| YOUR OBJECTIVE |
Across the entries below, count the lines that contain the word "SpecReport" and reply with that number only.

:: DATASET RECORDS ::

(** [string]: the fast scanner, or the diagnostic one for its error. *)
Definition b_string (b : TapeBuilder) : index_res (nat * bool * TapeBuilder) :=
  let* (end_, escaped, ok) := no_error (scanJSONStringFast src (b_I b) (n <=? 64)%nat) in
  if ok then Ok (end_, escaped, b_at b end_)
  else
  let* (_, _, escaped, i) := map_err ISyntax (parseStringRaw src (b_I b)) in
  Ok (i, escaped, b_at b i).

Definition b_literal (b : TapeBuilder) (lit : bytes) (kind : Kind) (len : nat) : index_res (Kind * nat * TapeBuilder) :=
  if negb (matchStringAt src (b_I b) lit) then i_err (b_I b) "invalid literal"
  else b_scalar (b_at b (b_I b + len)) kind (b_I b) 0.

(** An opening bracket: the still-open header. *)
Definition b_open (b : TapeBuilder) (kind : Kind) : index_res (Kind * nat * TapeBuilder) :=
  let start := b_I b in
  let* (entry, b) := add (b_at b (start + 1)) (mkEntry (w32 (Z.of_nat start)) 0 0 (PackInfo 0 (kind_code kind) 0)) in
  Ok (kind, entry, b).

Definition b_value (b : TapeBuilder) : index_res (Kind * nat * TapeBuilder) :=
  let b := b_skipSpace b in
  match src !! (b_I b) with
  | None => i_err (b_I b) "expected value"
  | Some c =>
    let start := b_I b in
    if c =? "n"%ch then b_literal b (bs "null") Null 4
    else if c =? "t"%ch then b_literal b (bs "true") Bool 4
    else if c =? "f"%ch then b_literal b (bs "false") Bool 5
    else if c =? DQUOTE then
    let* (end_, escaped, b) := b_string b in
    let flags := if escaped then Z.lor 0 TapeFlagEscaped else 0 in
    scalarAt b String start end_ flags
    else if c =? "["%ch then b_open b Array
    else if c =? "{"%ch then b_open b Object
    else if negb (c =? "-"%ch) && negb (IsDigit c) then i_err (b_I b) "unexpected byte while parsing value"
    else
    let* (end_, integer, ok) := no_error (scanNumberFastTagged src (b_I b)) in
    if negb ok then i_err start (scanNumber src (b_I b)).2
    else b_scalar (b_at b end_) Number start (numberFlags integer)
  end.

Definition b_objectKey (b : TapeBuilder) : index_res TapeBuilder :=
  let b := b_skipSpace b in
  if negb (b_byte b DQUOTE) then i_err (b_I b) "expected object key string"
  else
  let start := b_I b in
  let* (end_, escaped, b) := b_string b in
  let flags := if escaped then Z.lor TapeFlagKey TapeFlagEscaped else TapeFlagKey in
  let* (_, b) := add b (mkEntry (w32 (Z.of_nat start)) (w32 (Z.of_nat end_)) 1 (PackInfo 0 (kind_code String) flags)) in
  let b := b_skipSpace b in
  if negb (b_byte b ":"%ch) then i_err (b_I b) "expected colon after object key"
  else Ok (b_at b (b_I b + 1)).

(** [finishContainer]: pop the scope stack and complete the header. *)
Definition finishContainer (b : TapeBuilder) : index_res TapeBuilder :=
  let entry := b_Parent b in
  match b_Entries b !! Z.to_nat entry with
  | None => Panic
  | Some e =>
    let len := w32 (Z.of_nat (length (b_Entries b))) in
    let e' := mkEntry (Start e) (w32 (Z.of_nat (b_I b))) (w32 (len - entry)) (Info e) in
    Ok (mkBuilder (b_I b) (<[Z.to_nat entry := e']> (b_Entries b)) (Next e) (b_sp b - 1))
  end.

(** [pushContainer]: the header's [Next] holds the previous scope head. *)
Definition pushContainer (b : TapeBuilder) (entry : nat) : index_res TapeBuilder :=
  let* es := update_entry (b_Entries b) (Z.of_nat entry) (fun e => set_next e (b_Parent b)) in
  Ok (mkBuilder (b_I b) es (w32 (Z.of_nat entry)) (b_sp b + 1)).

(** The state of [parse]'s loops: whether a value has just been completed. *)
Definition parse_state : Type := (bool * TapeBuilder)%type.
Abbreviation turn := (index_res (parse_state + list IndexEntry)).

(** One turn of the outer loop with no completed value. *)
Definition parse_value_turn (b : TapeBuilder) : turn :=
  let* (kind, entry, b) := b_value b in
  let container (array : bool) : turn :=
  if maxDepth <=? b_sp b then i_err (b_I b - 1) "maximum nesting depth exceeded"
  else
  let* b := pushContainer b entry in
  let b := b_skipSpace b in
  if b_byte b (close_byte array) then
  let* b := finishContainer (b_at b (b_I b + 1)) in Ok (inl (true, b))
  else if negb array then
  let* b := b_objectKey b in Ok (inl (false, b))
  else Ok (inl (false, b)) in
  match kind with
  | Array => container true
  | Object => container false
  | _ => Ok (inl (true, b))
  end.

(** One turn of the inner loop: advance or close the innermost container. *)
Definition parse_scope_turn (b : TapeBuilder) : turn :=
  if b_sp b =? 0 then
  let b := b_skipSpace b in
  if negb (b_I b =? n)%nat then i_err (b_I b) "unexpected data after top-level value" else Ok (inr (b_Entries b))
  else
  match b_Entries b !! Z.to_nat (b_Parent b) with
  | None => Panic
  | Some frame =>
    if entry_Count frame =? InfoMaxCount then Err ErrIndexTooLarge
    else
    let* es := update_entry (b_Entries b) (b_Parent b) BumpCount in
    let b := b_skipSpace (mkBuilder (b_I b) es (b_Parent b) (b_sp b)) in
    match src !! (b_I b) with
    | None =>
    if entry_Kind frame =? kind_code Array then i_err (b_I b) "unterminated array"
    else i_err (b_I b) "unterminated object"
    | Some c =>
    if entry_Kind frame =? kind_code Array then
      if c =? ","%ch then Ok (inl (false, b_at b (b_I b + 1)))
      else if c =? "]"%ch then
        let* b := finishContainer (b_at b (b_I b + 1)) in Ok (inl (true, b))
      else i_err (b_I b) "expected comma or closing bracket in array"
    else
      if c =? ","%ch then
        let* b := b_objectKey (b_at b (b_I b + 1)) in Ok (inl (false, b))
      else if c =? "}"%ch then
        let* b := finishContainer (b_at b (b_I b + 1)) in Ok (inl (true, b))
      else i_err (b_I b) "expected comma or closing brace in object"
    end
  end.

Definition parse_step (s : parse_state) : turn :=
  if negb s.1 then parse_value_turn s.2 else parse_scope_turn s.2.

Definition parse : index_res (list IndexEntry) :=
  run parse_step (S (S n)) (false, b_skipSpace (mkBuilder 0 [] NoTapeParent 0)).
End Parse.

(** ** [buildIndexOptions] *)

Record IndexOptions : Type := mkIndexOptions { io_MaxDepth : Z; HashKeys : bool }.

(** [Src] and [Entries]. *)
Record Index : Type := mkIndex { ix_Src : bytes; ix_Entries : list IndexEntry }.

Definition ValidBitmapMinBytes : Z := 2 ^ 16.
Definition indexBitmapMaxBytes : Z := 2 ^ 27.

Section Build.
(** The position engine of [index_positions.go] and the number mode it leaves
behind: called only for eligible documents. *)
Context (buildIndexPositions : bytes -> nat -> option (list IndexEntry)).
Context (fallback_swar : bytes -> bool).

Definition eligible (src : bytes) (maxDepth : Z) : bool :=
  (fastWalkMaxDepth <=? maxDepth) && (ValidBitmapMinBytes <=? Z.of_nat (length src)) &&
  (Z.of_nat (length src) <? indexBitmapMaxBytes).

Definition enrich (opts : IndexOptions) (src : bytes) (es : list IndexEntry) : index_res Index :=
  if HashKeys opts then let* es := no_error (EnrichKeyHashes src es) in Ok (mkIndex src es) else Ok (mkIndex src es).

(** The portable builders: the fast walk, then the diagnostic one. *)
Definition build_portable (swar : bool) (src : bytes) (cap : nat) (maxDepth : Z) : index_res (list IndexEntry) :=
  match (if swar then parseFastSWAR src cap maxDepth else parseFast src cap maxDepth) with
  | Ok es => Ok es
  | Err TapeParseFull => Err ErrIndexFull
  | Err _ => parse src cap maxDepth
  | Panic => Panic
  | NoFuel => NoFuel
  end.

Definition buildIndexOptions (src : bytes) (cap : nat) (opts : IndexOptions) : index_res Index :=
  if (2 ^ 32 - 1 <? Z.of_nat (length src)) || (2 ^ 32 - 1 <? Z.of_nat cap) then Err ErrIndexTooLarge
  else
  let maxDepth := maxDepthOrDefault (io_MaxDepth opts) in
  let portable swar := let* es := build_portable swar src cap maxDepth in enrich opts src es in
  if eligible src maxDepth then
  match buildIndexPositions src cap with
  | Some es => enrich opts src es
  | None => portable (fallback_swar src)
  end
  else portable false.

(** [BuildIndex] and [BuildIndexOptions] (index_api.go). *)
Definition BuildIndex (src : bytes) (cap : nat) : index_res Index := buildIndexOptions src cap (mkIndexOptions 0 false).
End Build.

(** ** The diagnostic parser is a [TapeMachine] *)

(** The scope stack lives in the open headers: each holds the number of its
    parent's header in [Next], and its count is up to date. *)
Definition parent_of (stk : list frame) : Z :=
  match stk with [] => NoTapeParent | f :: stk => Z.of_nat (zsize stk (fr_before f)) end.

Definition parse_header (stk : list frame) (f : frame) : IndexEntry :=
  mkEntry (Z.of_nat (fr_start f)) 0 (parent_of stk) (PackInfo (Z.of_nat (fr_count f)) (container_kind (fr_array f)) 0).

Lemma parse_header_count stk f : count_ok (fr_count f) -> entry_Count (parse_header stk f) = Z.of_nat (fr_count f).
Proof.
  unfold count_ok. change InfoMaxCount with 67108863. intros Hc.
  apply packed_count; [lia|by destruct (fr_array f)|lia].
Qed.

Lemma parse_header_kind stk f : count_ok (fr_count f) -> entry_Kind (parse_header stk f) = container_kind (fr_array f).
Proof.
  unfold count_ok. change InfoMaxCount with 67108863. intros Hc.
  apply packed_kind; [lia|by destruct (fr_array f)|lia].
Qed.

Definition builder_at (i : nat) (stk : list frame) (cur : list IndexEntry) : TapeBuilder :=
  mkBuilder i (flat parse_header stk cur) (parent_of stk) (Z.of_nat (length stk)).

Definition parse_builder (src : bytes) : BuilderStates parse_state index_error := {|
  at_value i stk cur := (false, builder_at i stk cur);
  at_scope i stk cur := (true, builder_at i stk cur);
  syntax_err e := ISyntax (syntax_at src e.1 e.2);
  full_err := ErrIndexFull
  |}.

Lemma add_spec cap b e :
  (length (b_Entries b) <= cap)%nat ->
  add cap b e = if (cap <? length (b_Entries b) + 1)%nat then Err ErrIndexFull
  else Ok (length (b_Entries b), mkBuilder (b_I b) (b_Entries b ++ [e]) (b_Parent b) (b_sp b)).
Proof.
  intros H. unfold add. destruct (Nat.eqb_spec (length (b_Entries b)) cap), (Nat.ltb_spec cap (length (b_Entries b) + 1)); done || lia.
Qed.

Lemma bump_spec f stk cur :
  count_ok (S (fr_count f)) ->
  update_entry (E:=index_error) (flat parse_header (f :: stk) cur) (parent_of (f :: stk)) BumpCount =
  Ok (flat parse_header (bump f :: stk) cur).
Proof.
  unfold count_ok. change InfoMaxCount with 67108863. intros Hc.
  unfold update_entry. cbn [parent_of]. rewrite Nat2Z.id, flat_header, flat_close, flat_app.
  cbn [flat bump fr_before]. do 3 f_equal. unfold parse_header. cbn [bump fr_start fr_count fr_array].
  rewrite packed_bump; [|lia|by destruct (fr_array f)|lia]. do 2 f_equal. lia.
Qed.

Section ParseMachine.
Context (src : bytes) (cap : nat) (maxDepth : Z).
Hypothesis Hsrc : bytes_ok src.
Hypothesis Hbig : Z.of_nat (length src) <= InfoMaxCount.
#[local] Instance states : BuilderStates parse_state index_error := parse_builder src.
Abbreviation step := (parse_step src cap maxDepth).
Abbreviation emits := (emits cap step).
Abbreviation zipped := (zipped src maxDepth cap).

:::
:: DATASET RECORDS ::

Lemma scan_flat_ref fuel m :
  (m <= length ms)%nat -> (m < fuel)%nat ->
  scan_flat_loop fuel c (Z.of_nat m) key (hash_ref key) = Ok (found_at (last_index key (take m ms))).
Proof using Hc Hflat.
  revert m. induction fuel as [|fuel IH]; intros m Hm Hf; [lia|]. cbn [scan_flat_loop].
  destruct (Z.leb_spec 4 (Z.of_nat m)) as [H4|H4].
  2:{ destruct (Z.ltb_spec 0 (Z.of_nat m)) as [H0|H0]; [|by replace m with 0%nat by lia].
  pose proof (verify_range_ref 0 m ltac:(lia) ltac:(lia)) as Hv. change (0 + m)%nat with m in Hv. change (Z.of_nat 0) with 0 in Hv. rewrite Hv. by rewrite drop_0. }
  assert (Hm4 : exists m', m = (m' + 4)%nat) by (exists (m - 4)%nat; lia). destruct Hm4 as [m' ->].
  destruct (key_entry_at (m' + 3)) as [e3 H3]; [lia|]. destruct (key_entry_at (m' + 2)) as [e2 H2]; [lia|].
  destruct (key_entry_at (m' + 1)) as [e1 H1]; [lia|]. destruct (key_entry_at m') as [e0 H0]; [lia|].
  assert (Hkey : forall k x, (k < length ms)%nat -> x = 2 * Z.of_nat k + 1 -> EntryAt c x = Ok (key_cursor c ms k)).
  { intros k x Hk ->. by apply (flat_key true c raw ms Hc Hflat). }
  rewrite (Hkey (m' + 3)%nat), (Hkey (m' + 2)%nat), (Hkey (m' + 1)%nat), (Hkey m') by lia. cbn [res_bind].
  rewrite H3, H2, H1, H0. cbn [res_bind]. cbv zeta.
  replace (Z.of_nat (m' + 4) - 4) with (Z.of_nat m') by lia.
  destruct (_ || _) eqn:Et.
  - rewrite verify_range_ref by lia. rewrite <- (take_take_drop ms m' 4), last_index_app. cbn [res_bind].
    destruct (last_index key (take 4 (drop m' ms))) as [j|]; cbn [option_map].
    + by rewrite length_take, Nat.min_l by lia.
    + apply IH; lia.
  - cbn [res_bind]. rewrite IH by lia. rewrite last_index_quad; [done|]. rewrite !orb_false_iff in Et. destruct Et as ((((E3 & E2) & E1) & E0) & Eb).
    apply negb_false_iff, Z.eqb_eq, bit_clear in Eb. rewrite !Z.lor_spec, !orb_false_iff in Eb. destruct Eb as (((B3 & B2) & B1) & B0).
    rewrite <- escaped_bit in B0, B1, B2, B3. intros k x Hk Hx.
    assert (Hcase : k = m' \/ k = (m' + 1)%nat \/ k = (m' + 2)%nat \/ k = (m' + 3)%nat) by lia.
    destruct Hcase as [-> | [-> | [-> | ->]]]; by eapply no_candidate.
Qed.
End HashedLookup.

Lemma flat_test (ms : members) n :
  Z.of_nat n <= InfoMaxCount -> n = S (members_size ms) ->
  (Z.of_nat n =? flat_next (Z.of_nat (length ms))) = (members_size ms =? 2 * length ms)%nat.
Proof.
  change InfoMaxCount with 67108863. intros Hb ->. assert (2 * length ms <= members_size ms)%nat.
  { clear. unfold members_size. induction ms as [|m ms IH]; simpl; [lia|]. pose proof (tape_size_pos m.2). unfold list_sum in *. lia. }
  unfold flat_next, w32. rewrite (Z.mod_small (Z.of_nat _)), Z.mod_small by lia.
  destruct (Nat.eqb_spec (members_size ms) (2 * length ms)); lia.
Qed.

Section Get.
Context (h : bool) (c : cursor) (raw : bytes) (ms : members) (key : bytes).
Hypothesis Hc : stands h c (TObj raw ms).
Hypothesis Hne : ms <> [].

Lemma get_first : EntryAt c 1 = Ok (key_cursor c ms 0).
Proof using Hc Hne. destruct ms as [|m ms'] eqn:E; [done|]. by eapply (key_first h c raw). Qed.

:::
:: DATASET RECORDS ::

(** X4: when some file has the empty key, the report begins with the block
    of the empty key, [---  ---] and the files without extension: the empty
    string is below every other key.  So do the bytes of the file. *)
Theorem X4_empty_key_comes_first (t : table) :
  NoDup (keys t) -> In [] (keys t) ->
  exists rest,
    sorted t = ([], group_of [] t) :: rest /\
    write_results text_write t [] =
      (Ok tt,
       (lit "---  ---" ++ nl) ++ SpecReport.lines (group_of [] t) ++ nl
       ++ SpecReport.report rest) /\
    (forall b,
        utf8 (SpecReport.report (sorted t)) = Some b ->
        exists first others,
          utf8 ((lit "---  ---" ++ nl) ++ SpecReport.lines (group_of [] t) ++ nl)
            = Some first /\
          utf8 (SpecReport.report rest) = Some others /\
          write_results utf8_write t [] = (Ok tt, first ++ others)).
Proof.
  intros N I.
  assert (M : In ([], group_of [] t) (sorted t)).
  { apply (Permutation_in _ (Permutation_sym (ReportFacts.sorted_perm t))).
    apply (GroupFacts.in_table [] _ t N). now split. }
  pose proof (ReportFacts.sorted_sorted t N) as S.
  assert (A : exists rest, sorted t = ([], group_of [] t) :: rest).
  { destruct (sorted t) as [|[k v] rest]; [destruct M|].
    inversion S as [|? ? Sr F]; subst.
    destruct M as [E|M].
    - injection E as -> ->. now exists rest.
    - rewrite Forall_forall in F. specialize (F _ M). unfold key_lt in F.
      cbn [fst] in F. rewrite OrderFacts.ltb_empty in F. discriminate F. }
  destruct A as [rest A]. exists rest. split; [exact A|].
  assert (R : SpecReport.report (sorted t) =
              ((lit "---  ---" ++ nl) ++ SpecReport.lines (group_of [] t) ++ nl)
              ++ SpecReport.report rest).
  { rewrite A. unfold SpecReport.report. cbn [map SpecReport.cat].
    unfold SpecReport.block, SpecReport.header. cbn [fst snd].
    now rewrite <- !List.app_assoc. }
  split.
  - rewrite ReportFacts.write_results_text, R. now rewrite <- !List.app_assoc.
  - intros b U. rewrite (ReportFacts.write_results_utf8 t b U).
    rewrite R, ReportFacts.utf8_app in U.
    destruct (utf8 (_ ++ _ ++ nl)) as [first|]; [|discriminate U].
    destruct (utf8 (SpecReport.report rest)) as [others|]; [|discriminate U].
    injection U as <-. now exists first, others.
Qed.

:::

| TASK OUTPUT |
11